Let’s correct a misimpression first. I spelled her name correctly in the above post, but the blogger who republished it introduced the error in spelling her name. Not my fault.
I did write in an earlier version of this post that Laszlo Mizrahi is married to Israel’s deputy chief of mission in the Washington DC embassy. Actually, Laura Kam, TIP’s “senior advisor for European Affairs” is married to Jeremy Issacharoff, the paid-hasbarist–er, diplomat in question.
I would really, really like to know the last time Laszlo Mizrahi was in Ramallah and I’d really, really, really like to know when she plans to get to Gaza. That should be quite a event. They’ll roll out the red carpet for her I’m sure. And since she’s SO dedicated to peace “for BOTH sides!” I’m sure she plans on visiting soon.
As for me, I don’t have big, fat moneybags bankrolling my propaganda efforts as she does, so it’s a bit hard for me to get out and about and halfway around the world. But I’ll make her a deal, if she springs for it I’ll arrange a wonderful visit to Gaza where we can both go and study peace efforts and a “better future for BOTH sides!” I’ll even throw in a visit to Bilin for a Friday demonstration for good measure!
As to “Is it good for the Jews”, I reject that entirely. If, as I suspect, there are, among the big-money fellows on Wall Street — you know, the fellows who brought on the recent banking collapse — some Jews, then I say that nothing that is “good” for them is also “good” for me.

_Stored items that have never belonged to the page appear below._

Lemma send_once_run g n (w : world St N event) :
  sends_once (contract_tx c o g n data) [EvEthCall (contract_tx c o g n data)] w
    (send_once c method args o g n w).1 (send_once c method args o g n w).2.
Proof using encodes decodes.
  unfold send_once. rewrite encodes, (bind_run _ _ w w data) by done.
  cbn beta zeta. set (tx := contract_tx c o g n data).
  assert (exists n1, catch (rpc (eth_call tx) (fun _ => EvEthCall tx)) (fun _ => mret tt) w
    = (mkWorld (store w) n1 (trace w ++ [EvEthCall tx]), Ok tt)) as [n1 Hcall].
  { unfold catch, rpc. destruct (eth_call tx (net w)) as [n1 [|[]]]; by exists n1. }
  rewrite (bind_run _ _ _ _ _ Hcall).
  destruct (send_decode_run tx (mkWorld (store w) n1 (trace w ++ [EvEthCall tx]))) as (r & Htr & Hr).
  exists r. simpl in Htr. by rewrite <- app_assoc in Htr.
Qed.

Lemma count_sends_cons p s l :
  count_sends p (s :: l) = ((if ended_with p s then 1 else 0) + count_sends p l)%nat.
Proof. unfold count_sends. simpl. by destruct (ended_with p s). Qed.

Definition retried (l : list (ethtx * (exn + unit))) : nat :=
  (count_sends slow l + count_sends wrong_nonce l + count_sends not_open l)%nat.

Lemma retried_cons tx e l : slow e || wrong_nonce e || not_open e = true ->
  retried ((tx, inl e) :: l) = S (retried l).
Proof.
  intros He. unfold retried. rewrite !count_sends_cons. unfold ended_with; simpl.
  unfold wrong_nonce, not_open in *. destruct (slow e), (includes _ _); simpl in *; try rewrite He; lia.
Qed.

(** The sends of a run of the loop form a chain; a run that is out of fuel
    has sent a transaction again per unit of fuel. *)
Definition chained (fuel : nat) (g n : Z) (w w' : world St N event) (res : outcome jsval) : Prop :=
  exists tr, trace w' = trace w ++ tr /\ send_chain c o data g n (sends tr) /\
    (res = OutOfFuel -> retried (sends tr) = fuel).

(** A failed round followed by a run from the next gas price and nonce. *)
Lemma chained_again fuel g n g' n' tx e (w w1 w2 w' : world St N event) res evs :
  tx = contract_tx c o g n data ->
  trace w1 = trace w ++ [EvEthCall tx] ++ [EvSend tx (inl e)] -> trace w2 = trace w1 ++ evs ->
  sends evs = [] -> slow e || wrong_nonce e || not_open e = true ->
  (forall l, send_chain c o data g' n' l -> send_chain c o data g n ((tx, inl e) :: l)) ->
  chained fuel g' n' w2 w' res -> chained (S fuel) g n w w' res.
Proof.
  intros -> Hw1 Hw2 Hevs He Hc (tr & Htr & Hch & Hf). eexists. split_and!.
  - by rewrite Htr, Hw2, Hw1, <- !app_assoc.
  - rewrite !sends_app, Hevs. apply Hc, Hch.
  - intros Hres. rewrite !sends_app, Hevs; simpl. by rewrite retried_cons, Hf.
Qed.

Lemma chained_end fuel g n w w' res tx r :
  tx = contract_tx c o g n data -> g < gas_limit -> res <> OutOfFuel ->
  trace w' = trace w ++ [EvEthCall tx] ++ [EvSend tx r] -> chained fuel g n w w' res.
Proof. intros -> Hg Hres Htr. eexists. split; [done|]. split; [by constructor|done]. Qed.

Lemma call_loop_run fuel g n (w : world St N event) :
  chained fuel g n w (call_loop url fuel c method args o g n w).1
    (call_loop url fuel c method args o g n w).2.
Proof using encodes decodes.
  revert g n w. induction fuel as [|fuel IH]; intros g n w.
  { exists []. rewrite app_nil_r. split; [done|]. split; [constructor|done]. }
  simpl. destruct (Z.ltb_spec g gas_limit) as [Hg|Hg].
  2:{ exists []. rewrite app_nil_r. split; [done|]. split; [constructor|done]. }
  destruct (send_once_run g n w) as (r & Htr & Hres).
  destruct (send_once c method args o g n w) as [w1 res] eqn:E. cbn [fst snd] in *.
  set (tx := contract_tx c o g n data) in *.
  destruct r as [e|[]].
  - subst res. rewrite (bind_run _ _ _ _ _ (attempt_throw _ _ _ _ E)).
    destruct (String.eqb (e_message e) SLOW_TX_ERROR_MSG) eqn:Hslow.
    { assert (slow e = true) as Hs by done.
      apply (chained_again _ _ _ (g * 2) n tx e w w1 w1 _ _ []); try done;
        first [apply IH|by rewrite app_nil_r|by rewrite Hs, ?orb_true_r|intros l; by apply chain_slow]. }
    destruct (includes WRONG_NONCE (e_message e)) eqn:Hnonce.
    { assert (wrong_nonce e = true) as Hs by (unfold wrong_nonce, slow; by rewrite Hslow, Hnonce).
      apply (chained_again _ _ _ g (n + 1) tx e w w1 w1 _ _ []); try done;
        first [apply IH|by rewrite app_nil_r|by rewrite Hs, ?orb_true_r|intros l; by apply chain_nonce]. }
    destruct (String.eqb (exn_toString e) NOT_OPEN) eqn:Hopen.
    { assert (not_open e = true) as Hs by (unfold not_open, slow; by rewrite Hslow, Hnonce, Hopen).
      apply (chained_again _ _ _ g n tx e w w1 (setProvider url w1).1 _ _ [EvSetProvider url]); try done;
        first [apply IH|by rewrite app_nil_r|by rewrite Hs, ?orb_true_r|intros l; by apply chain_open]. }
    by apply (chained_end _ _ _ _ _ _ tx (inl e)).
  - destruct Hres as [[v ->]|(e & -> & Hs & Hn & Ho)].
    { rewrite (bind_run _ _ _ _ _ (attempt_run _ _ _ _ E)). by apply (chained_end _ _ _ _ _ _ tx (inr tt)). }
    rewrite (bind_run _ _ _ _ _ (attempt_throw _ _ _ _ E)).
    unfold wrong_nonce, not_open, slow in Hs, Hn, Ho. rewrite Hs in Hn, Ho |- *. simpl in Hn, Ho.
    rewrite Hn in Ho |- *. simpl in Ho. rewrite Ho. by apply (chained_end _ _ _ _ _ _ tx (inr tt)).
Qed.

Lemma callContract_run fuel (w : world St N event) :
  let r := callContract url fuel c method args o w in
  (exists tr e, trace r.1 = trace w ++ tr /\ sends tr = [] /\ r.2 = Throw e) \/
  (exists tr g n, (eth_getGasPrice (net w)).2 = inr g /\
     trace r.1 = trace w ++ [EvGasPrice (inr g); EvTransactionCount (o_from o) (inr n)] ++ tr /\
     send_chain c o data g n (sends tr) /\ (r.2 = OutOfFuel -> retried (sends tr) = fuel)).
Proof using encodes decodes.
  unfold callContract. cbn zeta.
  destruct (eth_getGasPrice (net w)) as [n1 [e|g]] eqn:E1.
  { left. eexists _, e. erewrite bind_throw by by eapply rpc_throw. done. }
  erewrite bind_run by by eapply rpc_run.
  set (w1 := mkWorld _ n1 _).
  destruct (eth_getTransactionCount (o_from o) (net w1)) as [n2 [e|n]] eqn:E2.
  { left. exists [EvGasPrice (inr g); EvTransactionCount (o_from o) (inl e)], e.
    erewrite bind_throw by by eapply rpc_throw. simpl. by rewrite <- app_assoc. }
  right. erewrite bind_run by by eapply rpc_run.
  destruct (call_loop_run fuel g n (mkWorld (store w1) n2 (trace w1 ++ [EvTransactionCount (o_from o) (inr n)])))
    as (tr & Htr & Hch & Hf).
  exists tr, g, n. split; [done|]. split; [|done]. rewrite Htr. cbn [trace w1]. by rewrite <- !app_assoc.
Qed.
End call_contract.

(** ** Bound on the doublings *)

Lemma chain_slow_bound `{Web3Utils} c o data g n l :
  send_chain c o data g n l -> 1 <= g ->
  count_sends slow l = 0%nat \/ g * 2 ^ (Z.of_nat (count_sends slow l) - 1) < gas_limit.
Proof.
  induction 1 as [g n|g n r Hg|g n e l Hg He _ IH|g n e l Hg He _ IH|g n e l Hg He _ IH]; intros Hg1.
  - by left.
  - rewrite count_sends_cons. destruct (ended_with slow _); [right; change (g * 1 < gas_limit); lia|by left].
  - rewrite count_sends_cons. unfold ended_with; simpl. rewrite He. right.
    destruct (IH ltac:(lia)) as [Hz|Hlt]; [rewrite Hz; change (g * 1 < gas_limit); lia|].
    destruct (count_sends slow l) as [|k]; [change (g * 1 < gas_limit); lia|].
    replace (Z.of_nat (1 + S k) - 1) with (Z.succ (Z.of_nat (S k) - 1)) by lia.
    rewrite Z.pow_succ_r by lia. lia.
  - rewrite count_sends_cons. unfold ended_with at 1 2; simpl.
    unfold wrong_nonce in He. destruct (slow e); [done|]. simpl. auto.
  - rewrite count_sends_cons. unfold ended_with at 1 2; simpl.
    unfold not_open in He. destruct (slow e); [done|]. simpl. auto.
Qed.

Lemma chain_slow_44 `{Web3Utils} c o data g n l :
  send_chain c o data g n l -> 1 <= g -> (count_sends slow l <= 44)%nat.
Proof.
  intros Hc Hg. destruct (chain_slow_bound _ _ _ _ _ _ Hc Hg) as [Hz|Hlt]; [lia|].
  destruct (decide (count_sends slow l <= 44)%nat) as [|Hn]; [done|exfalso].
  assert (2 ^ 44 <= 2 ^ (Z.of_nat (count_sends slow l) - 1)) by (apply Z.pow_le_mono_r; lia).
  unfold gas_limit in Hlt. change (2 ^ 44) with 17592186044416 in *. nia.
Qed.

(** Every transaction of a chain, whatever its price. *)
Lemma chain_Forall `{Web3Utils} c o data g n l :
  send_chain c o data g n l ->
  Forall (fun s => exists g' n', n <= n' /\ g' < gas_limit /\ (0 <= g -> g <= g') /\
    s.1 = contract_tx c o g' n' data) l.
Proof.
  induction 1 as [g n|g n r Hg|g n e l Hg He _ IH|g n e l Hg He _ IH|g n e l Hg He _ IH];
    constructor; try (exists g, n; simpl; split_and!; [lia|done|lia|done]); try done;
    eapply Forall_impl; try exact IH; intros s (g' & n' & ? & ? & ? & ?); exists g', n';
    split_and!; try done; lia.
Qed.

(** ** The dictionary of events *)

(** The objects of the events of a name, in order, and those without one. *)
Definition named (name : string) (evs : list (string * jsval)) : list jsval :=
  omap (fun ev => if String.eqb ev.1 name then Some ev.2 else None) evs.

(** What the dictionary holds for a list of events of the same name. *)
Definition slot (l : list jsval) : option jsval :=
  match l with
  | [] => None
  | [x] => Some x
  | _ => Some (VArr l)
  end.

Definition is_object (v : jsval) : Prop := match v with VObj _ => True | _ => False end.
Definition numeral (s : string) : Prop := exists i : nat, s = pretty i.

(** A numeral starts with a digit. *)
Definition starts_digit (s : string) : bool :=
  match s with
  | String a _ => (48 <=? nat_of_ascii a)%nat && (nat_of_ascii a <=? 57)%nat
  | EmptyString => true
  end.
Lemma pretty_N_go_digit x s : starts_digit s = true -> starts_digit (pretty_N_go x s) = true.
Proof.
  revert s. induction (N.lt_wf_0 x) as [x _ IH]; intros s Hs.
  assert (x = 0 \/ 0 < x)%N as [->|Hx] by lia; [by rewrite pretty_N_go_0|].
  rewrite pretty_N_go_step by done. apply IH; [by apply N.div_lt|].
  unfold starts_digit, pretty_N_char. by repeat case_match.
Qed.
Lemma not_numeral s : starts_digit s = false -> ~ numeral s.
Proof.
  intros Hs [i ->]. apply not_true_iff_false in Hs. apply Hs.
  unfold pretty, pretty_nat, pretty, pretty_N. case_decide; [done|]. by apply pretty_N_go_digit.
Qed.

Lemma named_app name evs evs' : named name (evs ++ evs') = named name evs ++ named name evs'.
Proof. apply omap_app. Qed.

Definition grouped (evs : list (string * jsval)) (st : list (string * jsval) * nat) : Prop :=
  st.2 = length (named "" evs) /\
  (forall name, truthy name = true -> ~ numeral name ->
     assoc name st.1 = slot (named name evs)) /\
  (forall i, assoc (pretty i) st.1 = named "" evs !! i).

Lemma slot_snoc l ev : is_object ev -> Forall is_object l ->
  match slot l with
  | None => slot (l ++ [ev]) = Some ev
  | Some (VArr l') => slot (l ++ [ev]) = Some (VArr (l' ++ [ev]))
  | Some old => slot (l ++ [ev]) = Some (VArr [old; ev]) /\ js_truthy old = true
  end.
Proof.
  intros Hev Hl. destruct l as [|x [|y l]]; simpl; [done| |done].
  apply Forall_cons in Hl as [Hx _]. by destruct x.
Qed.

Lemma named_objects name evs :
  Forall (fun ev => is_object ev.2) evs -> Forall is_object (named name evs).
Proof.
  induction 1 as [|[k v] evs Hv _ IH]; simpl; [constructor|].
  destruct (String.eqb k name); [by constructor|done].
Qed.

(** A named event changes the entry of its name to the next slot. *)
Lemma group_named evs st name ev : grouped evs st -> truthy name = true -> ~ numeral name ->
  is_object ev -> Forall (fun ev => is_object ev.2) evs ->
  group_event st (name, ev) = (set_prop name (default VUndef (slot (named name evs ++ [ev]))) st.1, st.2).
Proof.
  intros (_ & Hn & _) Ht Hnum Hev Hall. destruct st as [props cnt]. simpl in *.
  unfold group_event. rewrite Ht. unfold get_prop. rewrite Hn by done.
  pose proof (slot_snoc (named name evs) ev Hev (named_objects name evs Hall)) as Hs.
  destruct (slot (named name evs)) as [old|]; simpl; [|by rewrite Hs].
  destruct old as [| | | | | | |l|];
    match type of Hs with
    | _ /\ _ => destruct Hs as [Hs Ht']; rewrite Hs; cbn [default]; simpl in Ht' |- *; by rewrite ?Ht'
    | _ => by rewrite Hs
    end.
Qed.

Lemma slot_snoc_some l (ev : jsval) : exists v, slot (l ++ [ev]) = Some v.
Proof. destruct l as [|x [|y l]]; simpl; eauto. Qed.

Is anything good for all Americans? Things that are good for the at-large criminals may not be good for the rich (or for the poor). Things that are good for BIG OIL and BIG COAL may not be good for likely-sufferers from global warming (that is, the children of just about all of us). Things that are good for BIG PHARMA may not be good for folks on Medicare. And so on.
Are the electoral politics carried on by large corporations in the USA (thank you, Supreme Court!) at shareholder and perhaps also at taxpayer expense “good” for every one of those shareholders? Even for most of them? Doubt it.
Interests differ, and nothing is good for everybody in a sufficiently large class. Therefore, let me point that up by reforming the “Is it good for the Jews” question: “Are the policies of the USA good for Americans?” and “Are the policies of Israel good for Israelis?”